From the archives of The Atlantic Monthly, here is James Fallow’s review of the $4,000 Processor Technology SOL-20 from 1982:
These four machines, and the yards and yards of multi-strand cable that connected them, were the hardware of my system. The software consisted of a program called The Electric Pencil, with a manual explaining the mysteries of “block move,” “home cursor,” and “global search and replace.”
I skip past the day during which I thought the computer didn’t work at all (missing fuse) and the week or two it took me to understand all the moves The Electric Pencil could make. From that point on, I knew there was a heaven.
What was so exciting? Merely the elimination of all drudgery, except for the fundamental drudgery of figuring out what to say, from the business of writing. The process works this way.
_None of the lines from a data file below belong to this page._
Definition get {A} (f : state -> A) : M A := fun s => Ok (f s) s.
Definition modify (f : state -> state) : M unit := fun s => Ok tt (f s).
Definition emit (e : event) : M unit := modify (log_event e).
Definition undefined {A} : M A := fun s => Undefined s.
Definition running {A} : M A := fun s => Running s.

(** [exit(code)]. *)
Definition exit {A} (code : Z) : M A := fun s => Exit (exit_status code) s.

(** [ereport(ERROR, (errcode(code), errmsg(msg)))]: the process ends. *)
Definition ereport_error {A} (code : errcode) (msg : string) : M A :=
  fun s => Exit (ereport_ERROR code msg) s.

(** [elog(level, msg)] below ERROR.  [DEBUG2] is under the default log
    threshold: such a message leaves no event, and the [DEBUG2] dumps of
    the source are left out. *)
Definition elog (level : elevel) (msg : string) : M unit :=
  match level with
  | DEBUG2 => ret tt
  | _ => emit (Elog level msg)
  end.

Definition printf (msg : string) : M unit := emit (Printf msg).

Definition sleep (seconds : Z) : M unit := emit (Sleep seconds).

(** [time(NULL)]. *)
Definition time : M Z :=
  fun s =>
    match clock s with
    | t :: ck => Ok t (set_clock ck s)
    | [] => Running s
    end.

(** A ["%s"] argument must not be NULL. *)
Definition arg_s (a : cstring) : M string :=
  match a with
  | Some v => ret v
  | None => undefined
  end.

(** ["3F000"] and ["57014"] *)
Definition SQLSTATE_INVALID_SCHEMA_NAME : string := "3F000".
Definition SQLSTATE_QUERY_CANCELED : string := "57014".

(** [strcmp] on the result's SQLSTATE field, which is a NULL pointer when
    the result carries no error. *)
Definition sqlstate_equals (res : PGresult) (state : string) : M bool :=
  match PQresultErrorField_SQLSTATE res with
  | Some st => ret (C.streq st state)
  | None => undefined
  end.

(** buffer should have at least 11 bytes *)
Definition utoa (value : Z) : string := C.fmt_u value.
When I sit down to write a letter or start the first draft of an article, I simply type on the keyboard and the words appear on the screen. For six months, I found it awkward to compose first drafts on the computer. Now I can hardly do it any other way. It is faster to type this way than with a normal typewriter, because you don’t need to stop at the end of the line for a carriage return (the computer automatically “wraps” the words onto the next line when you reach the right-hand margin), and you never come to the end of the page, because the material on the screen keeps sliding up to make room for each new line. It is also more satisfying to the soul, because each maimed and misconceived passage can be made to vanish instantly, by the word or by the paragraph, leaving a pristine green field on which to make the next attempt.
Absolutely fantastic.
I was just one year old when Fallows wrote his review of the SOL-20. In 30 years from now will our kids look back and read iPad and iPhone reviews with the same sense of antiquity and novelty that I felt as I read Fallow’s piece?